## Assigned task
List each line of the data that holds the string "intros".

## Input material
--- --- ---
(** [parseAuthority] *)
Definition parse_authority (s : string) : option (option userinfo * string) :=
  match cut_last 64 s with
  | None => (λ h, (None, h)) <$> parse_host s
  | Some (info, host) =>
    match parse_host host, parse_userinfo info with
    | Some h, Some i => Some (Some i, h)
    | _, _ => None
    end
  end.

(** [setPath] and [setFragment]: the unescaped text, and the raw one where it is
    not the default encoding. *)
Definition set_escaped (m : encoding) (s : string) : option (string * string) :=
  match url_unescape m s with
  | Some t => Some (t, if bool_decide (s = url_escape m t) then "" else s)
  | None => None
  end.

(** The part before the query, the query, and whether a lone question mark
    stands for it. *)
Definition split_query (s : string) : string * string * bool :=
  match cut_byte 63 s with
  | None => (s, "", false)
  | Some (rest, q) => (rest, q, bool_decide (q = ""))
  end.

(** The authority and the path. *)
Definition split_authority (s : string) : string * string :=
  match cut_byte 47 s with Some (a, p) => (a, "/" +:+ p) | None => (s, "") end.

Definition with_path (scheme : string) (user : option userinfo) (host : string) (omit force : bool)
    (query path : string) : option url :=
  match set_escaped encodePath path with
  | Some (p, raw) => Some (Url scheme "" user host p raw omit force query "" "")
  | None => None
  end.

(** [parse] of the text before the fragment *)
Definition url_parse (s : string) : option url :=
  if has_control s then None
  else if bool_decide (s = "*") then Some (Url "" "" None "" "*" "" false false "" "" "")
  else
    match (match get_scheme true s with
           | MissingScheme => None
           | NoScheme => Some ("", s)
           | HasScheme scheme rest => Some (ascii_to_lower scheme, rest)
           end) with
    | None => None
    | Some (scheme, rest) =>
      let '(rest, query, force) := split_query rest in
      if negb (has_prefix rest "/") && bool_decide (scheme ≠ "") then
        Some (Url scheme rest None "" "" "" false force query "" "")
      else if negb (has_prefix rest "/") && contains (split_authority rest).1 ":" then None
      else if (bool_decide (scheme ≠ "") || negb (has_prefix rest "///")) && has_prefix rest "//" then
        let '(authority, path) := split_authority (drop_bytes 2 rest) in
        match parse_authority authority with
        | Some (user, host) => with_path scheme user host false force query path
        | None => None
        end
      else with_path scheme None "" (bool_decide (scheme ≠ "") && has_prefix rest "/") force query rest
    end.

(** [url.Parse]; its errors, which only differ in their text, as [None]. *)
Definition url_Parse (s : string) : option url :=
  let '(front, fragment) := match cut_byte 35 s with Some p => p | None => (s, "") end in
  match url_parse front with
  | None => None
  | Some u =>
    if bool_decide (fragment = "") then Some u
    else match set_escaped encodeFragment fragment with
    | Some (f, raw) =>
      Some (Url (Scheme u) (Opaque u) (User u) (Host u) (Path u) (RawPath u) (OmitHost u) (ForceQuery u)
              (RawQuery u) f raw)
    | None => None
    end
  end.

(** ** Printing *)

(** The raw text still is an encoding of the unescaped one. *)
Definition raw_valid (m : encoding) (t raw : string) : bool :=
  bool_decide (raw ≠ "") && valid_encoded m raw && bool_decide (url_unescape m raw = Some t).

Definition EscapedPath (u : url) : string :=
  if raw_valid encodePath (Path u) (RawPath u) then RawPath u
  else if bool_decide (Path u = "*") then "*"
  else url_escape encodePath (Path u).

Definition EscapedFragment (u : url) : string :=
  if raw_valid encodeFragment (Fragment u) (RawFragment u) then RawFragment u
  else url_escape encodeFragment (Fragment u).

(** [Userinfo.String] *)
Definition userinfo_String (i : userinfo) : string :=
  url_escape encodeUserPassword (username i)
  +:+ match password i with Some p => ":" +:+ url_escape encodeUserPassword p | None => "" end.

(** What stands before the path. *)
Definition url_front (u : url) : string :=
  (if bool_decide (Scheme u = "") then "" else Scheme u +:+ ":")
  +:+ if bool_decide (Scheme u = "" ∧ Host u = "" ∧ User u = None)
         || (OmitHost u && bool_decide (Host u = "" ∧ User u = None)) then ""
      else (if bool_decide (Host u = "" ∧ Path u = "" ∧ User u = None) then "" else "//")
           +:+ (match User u with Some i => userinfo_String i +:+ "@" | None => "" end)
           +:+ url_escape encodeHost (Host u).

(** The path; a relative one is kept apart from the host, and from what could be
    read as a scheme. *)
Definition url_middle (u : url) : string :=
  let path := EscapedPath u in
  (if bool_decide (path ≠ "") && negb (has_prefix path "/") && bool_decide (Host u ≠ "") then "/"
   else if bool_decide (url_front u = "") && contains (split_authority path).1 ":" then "./"
   else "") +:+ path.

(** [URL.String] *)
Definition url_String (u : url) : string :=
  (if bool_decide (Opaque u ≠ "")
   then (if bool_decide (Scheme u = "") then "" else Scheme u +:+ ":") +:+ Opaque u
   else url_front u +:+ url_middle u)
  +:+ (if ForceQuery u || bool_decide (RawQuery u ≠ "") then "?" +:+ RawQuery u else "")
  +:+ (if bool_decide (Fragment u = "") then "" else "#" +:+ EscapedFragment u).

(** ** Bytes *)

(** A property of bytes that holds of all 256. *)
Lemma all_bytes (p : Z → bool) : forallb p (seqZ 0 256) = true → ∀ c, p (byte_of c) = true.
Proof.
  intros Hp c. rewrite forallb_forall in Hp. apply Hp, list_elem_of_In, elem_of_seqZ.
  pose proof (byte_of_range c). lia.
Qed.

Ltac by_bytes :=
  let c := fresh in intros c;
  match goal with |- ?l = true =>
    match eval pattern (byte_of c) in l with ?p _ => apply (all_bytes p) end
  end; vm_compute; reflexivity.

(** Every byte of a string satisfies [p]. *)
Definition bytes_are (p : Z → bool) (s : string) : Prop := Forall (λ c, p (byte_of c) = true) (bytes_of s).

Lemma bytes_are_nil p : bytes_are p "".
Proof. constructor. Qed.

Lemma bytes_are_cons p c s : bytes_are p (String c s) ↔ p (byte_of c) = true ∧ bytes_are p s.
Proof. unfold bytes_are. cbn [bytes_of]. by rewrite Forall_cons. Qed.

Lemma bytes_are_app p a b : bytes_are p (a +:+ b) ↔ bytes_are p a ∧ bytes_are p b.
Proof.
  induction a as [|c a IH]; [split; [split; [constructor|done]|by intros [_ ?]]|].
  rewrite string_app_cons, !bytes_are_cons, IH. tauto.
Qed.

Lemma bytes_are_impl (p q : Z → bool) s :
  (∀ c, implb (p (byte_of c)) (q (byte_of c)) = true) → bytes_are p s → bytes_are q s.
Proof.
  intros Hpq Hs. eapply Forall_impl; [exact Hs|]. intros c Hc. specialize (Hpq c). by rewrite Hc in Hpq.
Qed.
--- --- ---
## Answer below
  intros Hp c. rewrite forallb_forall in Hp. apply Hp, list_elem_of_In, elem_of_seqZ.
  let c := fresh in intros c;
  induction a as [|c a IH]; [split; [split; [constructor|done]|by intros [_ ?]]|].
  intros Hpq Hs. eapply Forall_impl; [exact Hs|]. intros c Hc. specialize (Hpq c). by rewrite Hc in Hpq.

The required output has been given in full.